La Fiscalía de Alto Hospicio obtuvo una condena que, en su conjunto, supera los cinco años de presidio contra un ciudadano venezolano, identificado con las iniciales J.A.G.R., por diversos delitos cometidos en contexto de violencia intrafamiliar en contra de su expareja durante junio y julio de 2025.
Durante el juicio oral, la fiscal María Alejandra Jorquera acreditó que el 16 de junio del año pasado el acusado agredió a la víctima tras una discusión ocurrida en el domicilio de la mujer, quien le había permitido pasar la noche en el inmueble.

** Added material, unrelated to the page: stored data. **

(** Code that leaves the sends alone, before code that runs a send. *)
Lemma keeps_then {A B} (m : ST kernel A) (f : A -> ST kernel B) Q k0 R :
  keeps m Q ->
  (forall a, Q a -> triple (fun k => static_ok k /\ frame k0 k) (f a) R (fun _ => True)) ->
  triple (fun k => static_ok k /\ frame k0 k) (st_bind m f) R (fun _ => True).
Proof.
  intros Hm Hf. eapply hoare_bind.
  - eapply hoare_conseq; [exact (Hm k0)|auto|intros a s Hs; exact Hs|done].
  - intros a k [Hk HQ]. by apply (Hf a HQ).
Qed.

Lemma finish_triple id ec ws k0 :
  ready id ws k0 ->
  triple (fun k => static_ok k /\ frame k0 k) (finish_send id ec) (fun _ => resumed k0 ws [])
    (fun _ => True).
Proof.
  intros Hr. apply hoare_modify. intros k [Hs Hf]. eapply resumed_frame; [done|].
  eapply (finish_send_ok id ec); [by eapply ready_frame|done|done].
Qed.

Lemma ask_round_ok now id op i ws k0 :
  ready id ws k0 ->
  triple (fun k => static_ok k /\ frame k0 k) (ask_round now id op i)
    (fun _ k' => exists new, resumed k0 ws new k' /\
       (length new <= 1)%nat /\ Forall (fun w => deadline w = now + seconds 8) new)
    (fun _ => True).
Proof.
  intros Hr. unfold ask_round. destruct (i <? 3).
  - eapply keeps_then; [apply keeps_deref_node|]. intros ifc _.
    eapply keeps_then; [apply keeps_pkask|]. intros ? _ k [Hs Hf].
    eexists. split.
    { eapply resumed_frame; [done|]. apply suspend_key_ok; [by eapply ready_frame|done]. }
    split; [simpl; lia|]. by constructor.
  - eapply hoare_conseq; [by apply finish_triple|done| |done].
    intros ? k Hk. exists []. split_and!; [done|simpl; lia|constructor].
Qed.

Lemma send_packet_ok id op key ws k0 :
  peer_key key -> ready id ws k0 ->
  triple (fun k => static_ok k /\ frame k0 k) (send_packet id op key) (fun _ => resumed k0 ws [])
    (fun _ => True).
Proof.
  intros Hkey Hr. unfold send_packet.
  eapply keeps_then; [by apply keeps_encrypt|intros ? _].
  eapply keeps_then; [apply keeps_deref_node_eq|intros ? <-].
  eapply keeps_then; [apply keeps_deref_eq|intros mine Hmine].
  eapply keeps_then; [exact (keeps_sign _ _ _ Hmine)|intros ? _].
  do 2 (eapply keeps_then; [keeps_step|intros ? _]).
  intros k [Hs Hf]. unfold st_bind.
  match goal with |- context [async_interface_write_packet ?i ?p ?h k] =>
    destruct (write_total i p h k Hs) as [->|[k1 E]]; [done|rewrite E] end.
  eapply resumed_frame; [done|].
  eapply suspend_write_ok; [by eapply ready_frame|done| |exact E]. simpl. lia.
Qed.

Según los antecedentes expuestos en el juicio, la víctima logró escapar junto a sus dos hijas hasta una garita de Carabineros ubicada en el sector de la toma La Mula, donde denunció los hechos y el imputado fue detenido.
Posteriormente, el 27 de julio, y pese a mantener una medida cautelar que le prohibía acercarse a la víctima, el acusado llegó nuevamente al domicilio, la amenazó de muerte y la agredió físicamente, llegando a ahorcarla y golpearla.
Durante el ataque, las dos hijas menores de la víctima intentaron defender a su madre, siendo empujadas por el agresor. Asimismo, un vecino que acudió en auxilio de la mujer fue golpeado con un objeto contundente.
Tras abandonar el lugar, el condenado regresó al domicilio del vecino y efectuó disparos con una pistola de fogueo adaptada, siendo posteriormente detenido por Carabineros, quienes incautaron el arma y las municiones.
En el juicio, la Fiscalía presentó los testimonios de las víctimas, testigos, funcionarios policiales y peritos del Servicio Médico Legal, además de un informe balístico de Carabineros que confirmó que el arma correspondía a una pistola de fogueo calibre 9 milímetros adaptada.
El Tribunal Oral condenó al acusado a 3 años y un día de presidio por porte de arma de fogueo; 541 días por porte ilegal de municiones; 301 días por desacato; 41 días por amenazas simples; dos penas de 41 días por lesiones menos graves; y 60 días por un tercer delito de lesiones menos graves.
Además, se le impuso la prohibición de acercarse o comunicarse con la víctima por un plazo de dos años.